Task brief — From the entries that follow, copy each line containing the word "reads".

Data provided —
(** X6: the method sorts first and filters then; when every subContentId
    listed reads as a number, the result is what filtering first and
    sorting then gives. *)
Theorem generate_sorts_the_preloaded :
  numeric states ->
  generateContentUserDataIntegration (configured storage) contentId user w
  = (Fulfilled (Some (map serialize (JS.sort bySubContentId (preloaded states)))),
     called w s' (Call_listByContent contentId (IUser.id user))).
Proof.
  intros Hnum. rewrite (generate_configured _ _ _ _ _ _ listed).
  unfold preloaded. rewrite filter_sort by now apply numeric_well_formed.
  reflexivity.
Qed.

(** X7: records whose subContentIds read as the same number keep, among the
    survivors, the order in which the backend listed them; and a list
    that is already in ascending order comes out, filtered, as listed. *)
Theorem generate_is_stable :
  numeric states ->
  exists survivors,
    generateContentUserDataIntegration (configured storage) contentId user w
    = (Fulfilled (Some (map serialize survivors)),
       called w s' (Call_listByContent contentId (IUser.id user)))
    /\ (forall k : JS.number,
          List.filter (tied k) survivors = List.filter (tied k) (preloaded states))
    /\ (StronglySorted (fun a b => number_le (key a) (key b)) states ->
        survivors = preloaded states).
Proof.
  intros Hnum. pose proof (numeric_well_formed _ Hnum) as Hwf.
  exists (preloaded (JS.sort bySubContentId states)).
  split; [now apply generate_configured|]. split.
  - intros k. unfold preloaded. rewrite filter_sort by exact Hwf.
    apply sort_stable. now apply filter_well_formed.
  - intros Hs. now rewrite sort_ordered.
Qed.

Variables (w2 : World S) (states2 : list IContentUserData) (s2' : S).
Hypothesis listed2 :
  Storage.listByContent storage contentId (IUser.id user) (backend w2)
  = (Fulfilled states2, s2').

(** X8: when the subContentIds read as numbers and no two preloaded records
    read as the same number, the result does not depend on the order in
    which the backend lists the records. *)
Theorem generate_forgets_the_listing_order :
  numeric states -> Permutation states states2 ->
  List.NoDup (map rank (preloaded states)) ->
  fst (generateContentUserDataIntegration (configured storage) contentId user w)
  = fst (generateContentUserDataIntegration (configured storage) contentId user w2).
Proof.
  intros Hnum Hperm Hnd.
  rewrite (generate_configured _ _ _ _ _ _ listed).
  rewrite (generate_configured _ _ _ _ _ _ listed2). simpl. do 3 f_equal.
  assert (Hnum2 : numeric states2) by (unfold numeric; now rewrite <- Hperm).
  apply ordered_unique.
  - now apply preloaded_sorted.
  - now apply preloaded_sorted.
  - rewrite !preloaded_sort. now apply filter_Permutation_bool.
  - eapply Permutation_NoDup; [|exact Hnd].
    apply Permutation_map, Permutation_sym, preloaded_sort.
Qed.

End GenerateOrderFacts.

(** ** The empty subContentId in the result *)
Section EmptySubContentIdInTheResult.
Context {S : Type}.
Import ContentUserDataManager.

Variable storage : Storage.t S.
Variables (contentId : ContentId) (user : IUser.t) (w : World S).
Variables (states : list IContentUserData) (s' : S).
Hypothesis listed :
  Storage.listByContent storage contentId (IUser.id user) (backend w)
  = (Fulfilled states, s').

Lemma tied_zero_positive (a : IContentUserData) (p : positive) :
  decimal_digits (subContentId a) = Some (Npos p) -> tied JS.pos_zero a = false.
Proof.
  intros Ha. destruct (tied JS.pos_zero a) eqn:Ht; [|reflexivity].
  exfalso. unfold tied in Ht. apply andb_true_iff in Ht as [H1 H2].
  apply Z.eqb_eq in H1, H2.
  apply (positive_above_zero (key a)).
  - unfold key. rewrite (StringToNumber_decimal _ p Ha).
    apply round_ratio_integer_positive.
  - apply StringToNumber_well_formed.
  - unfold number_le. lia.
Qed.

(** C10: the empty subContentId is the number +0, not NaN; against "0"
    the comparator answers +0 in both directions, against a string of
    decimal digits that writes a positive integer a negative number.
    Whenever every subContentId listed reads as a number, the result of
    generateContentUserDataIntegration has the record with the empty
    subContentId in front of every record with such a positive one, never
    behind it, and leaves the records that read as zero (the empty one and
    those with "0") in the order in which they were listed. *)
Theorem generate_empty_subContentId (e z a : IContentUserData) (p : positive) :
  subContentId e = "" -> subContentId z = "0" ->
  decimal_digits (subContentId a) = Some (Npos p) ->
  numeric states ->
  JS.StringToNumber (subContentId e) = JS.pos_zero
  /\ JS.SortCompare bySubContentId e z = JS.pos_zero
  /\ JS.SortCompare bySubContentId z e = JS.pos_zero
  /\ JS.ltb (JS.SortCompare bySubContentId e a) JS.pos_zero = true
  /\ exists survivors,
       generateContentUserDataIntegration (configured storage) contentId user w
       = (Fulfilled (Some (map serialize survivors)),
          called w s' (Call_listByContent contentId (IUser.id user)))
       /\ Permutation survivors (preloaded states)
       /\ (In e survivors -> In a survivors ->
           exists l1 l2 l3, survivors = (l1 ++ e :: l2 ++ a :: l3)%list)
       /\ (forall l1 l2 l3, survivors <> (l1 ++ a :: l2 ++ e :: l3)%list)
       /\ List.filter (tied JS.pos_zero) survivors
          = List.filter (tied JS.pos_zero) (preloaded states)
       /\ tied JS.pos_zero e = true /\ tied JS.pos_zero z = true
       /\ tied JS.pos_zero a = false.
Proof.
  intros He Hz Ha Hnum.
  destruct (empty_subContentId_sorts_as_zero e z a p He Hz Ha)
    as (H0 & _ & Hez & Hze & _ & _ & Hea & _ & _ & Hnever).
  repeat (split; [assumption|]).
  exists (preloaded (JS.sort bySubContentId states)).
  pose proof (Hnever states Hnum) as Hnot.
  split; [now apply generate_configured|].
  split; [apply preloaded_sort|].
  split; [|split; [exact Hnot|split; [|split; [|split]]]].
  - intros Hine Hina.
    apply in_split in Hine as (l1 & l2 & Heq). rewrite Heq in Hina.
    apply in_app_or in Hina as [Hin|[Hin|Hin]].
    + exfalso. apply in_split in Hin as (m1 & m2 & ->).
      apply (Hnot m1 m2 l2). rewrite Heq, <- app_assoc. reflexivity.
    + subst a. rewrite He in Ha. discriminate Ha.
    + apply in_split in Hin as (m1 & m2 & ->). now exists l1, m1, m2.
  - unfold preloaded. rewrite filter_sort by now apply numeric_well_formed.
    apply sort_stable. now apply filter_well_formed, numeric_well_formed.
  - unfold tied, key. now rewrite He.
  - unfold tied, key. now rewrite Hz.
  - now apply tied_zero_positive with (p := p).
Qed.

End EmptySubContentIdInTheResult.

(** ** The controller's answer to a read *)
Section ControllerReading.
Context {S : Type}.
Import ContentUserDataController.

(** X9: getContentUserData answers a fulfilled read with status 200 and a
    success payload: [false] when the manager found nothing and also when
    the state found is the empty string, the state itself otherwise; a
    rejected read is handed on and nothing is sent. *)
Theorem getContentUserData_answers {W : Type}
    (manager : ContentId -> string -> string -> IUser.t ->
               Async W (option IContentUserData))
    (req : Request) (w w' : W) (outcome : Outcome (option IContentUserData)) :
  manager (contentId (params req)) (dataType (params req)) (subContentId (params req))
    (user req) w = (outcome, w') ->
  match outcome with
  | Rejected e => getContentUserData manager req w = (Rejected e, w')
  | Fulfilled result =>
      exists data,
        getContentUserData manager req w
        = (Fulfilled {| jsonStatus := 200; jsonBody := AjaxSuccessResponse data |}, w')
        /\ (data = JS.Boolean false
            <-> result = None \/ exists r, result = Some r /\ userState r = "")
        /\ (forall r, result = Some r -> userState r <> "" ->
            data = JS.String (userState r))
  end.
Proof.
  intros H. unfold getContentUserData, await. rewrite H.
  destruct outcome as [[r|]|e]; [| |reflexivity].
  - simpl. destruct (String.eqb_spec (userState r) "") as [He|He]; simpl.
    + exists (JS.Boolean false). split; [reflexivity|]. split.
      * split; [|reflexivity]. intros _. right. now exists r.
      * intros r' [= <-] Hne. contradiction.
    + exists (JS.String (userState r)). split; [reflexivity|]. split.
      * split; [discriminate|]. intros [Hn|(r' & [= <-] & He')]; [discriminate|contradiction].
      * now intros r' [= <-] _.
  - exists (JS.Boolean false). split; [reflexivity|]. split.
    + split; [|reflexivity]. intros _. now left.
    + intros r Hr. discriminate Hr.
Qed.

End ControllerReading.

(** ** The further statements at sample data *)
Module MoreWitnesses.
Import ContentUserDataManager MemoryStorage Sample Samples.

Lemma saveContentUserData_calls_witness :
  exists pre : bool,
    JS.Boolean true = JS.Boolean pre
    /\ ((JS.Boolean false = JS.Boolean true
         /\ Call_saveContentUserData "c1" "state" "0" "again" false true alice
            = Call_deleteContentUserDataByUserId "c1" (IUser.id alice) alice)
        \/ (JS.Boolean false = JS.Boolean false
            /\ Call_saveContentUserData "c1" "state" "0" "again" false true alice
               = Call_saveContentUserData "c1" "state" "0" "again" false pre alice)).
Proof.
  apply (saveContentUserData_calls (configured storage) (holding [s0])
           "c1" "state" "0" "again" (JS.Boolean false) (JS.Boolean true) alice
           (Call_saveContentUserData "c1" "state" "0" "again" false true alice)
           (snd (save "c1" "state" "0" "again" false true alice (backend (holding [s0]))))).
  reflexivity.
Defined.

Lemma comparator_follows_the_numbers_witness :
  (JS.ltb JS.pos_zero (JS.SortCompare bySubContentId s10 s2) = true
   <-> ~ number_le (key s10) (key s2))
  /\ (JS.ltb (JS.SortCompare bySubContentId s10 s2) JS.pos_zero = true
      <-> ~ number_le (key s2) (key s10))
  /\ (JS.ltb JS.pos_zero (JS.SortCompare bySubContentId s10 s2) = true
      <-> JS.ltb (JS.SortCompare bySubContentId s2 s10) JS.pos_zero = true).
Proof. apply comparator_follows_the_numbers; reflexivity. Defined.

Lemma comparator_is_level_without_a_number_witness :
  JS.isNaN (bySubContentId intro s2) = true
  /\ JS.SortCompare bySubContentId intro s2 = JS.pos_zero
  /\ after (subContentId intro) (subContentId s2) = false.
Proof. apply comparator_is_level_without_a_number. left. reflexivity. Defined.

Lemma generate_sorts_the_preloaded_witness :
  generateContentUserDataIntegration (configured storage) "c1" alice
    (holding [s10; s1; s2])
  = (Fulfilled (Some (map serialize (JS.sort bySubContentId (preloaded [s10; s1; s2])))),
     called (holding [s10; s1; s2]) (backend (holding [s10; s1; s2]))
       (Call_listByContent "c1" "alice")).
Proof.
  apply (generate_sorts_the_preloaded storage "c1" alice (holding [s10; s1; s2])
           [s10; s1; s2] _ eq_refl).
  repeat constructor.
Defined.

Lemma generate_is_stable_witness :
  exists survivors,
    generateContentUserDataIntegration (configured storage) "c1" alice
      (holding [s2b; s0; s2])
    = (Fulfilled (Some (map serialize survivors)),
       called (holding [s2b; s0; s2]) (backend (holding [s2b; s0; s2]))
         (Call_listByContent "c1" "alice"))
    /\ List.filter (tied (JS.of_Z 2)) survivors = [s2b; s2].
Proof.
  destruct (generate_is_stable storage "c1" alice (holding [s2b; s0; s2])
              [s2b; s0; s2] _ eq_refl) as (survivors & Hrun & Hst & _).
  - repeat constructor.
  - exists survivors. split; [exact Hrun|]. rewrite Hst. reflexivity.
Defined.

Solution to the problem —
    listed reads as a number, the result is what filtering first and
    Whenever every subContentId listed reads as a number, the result of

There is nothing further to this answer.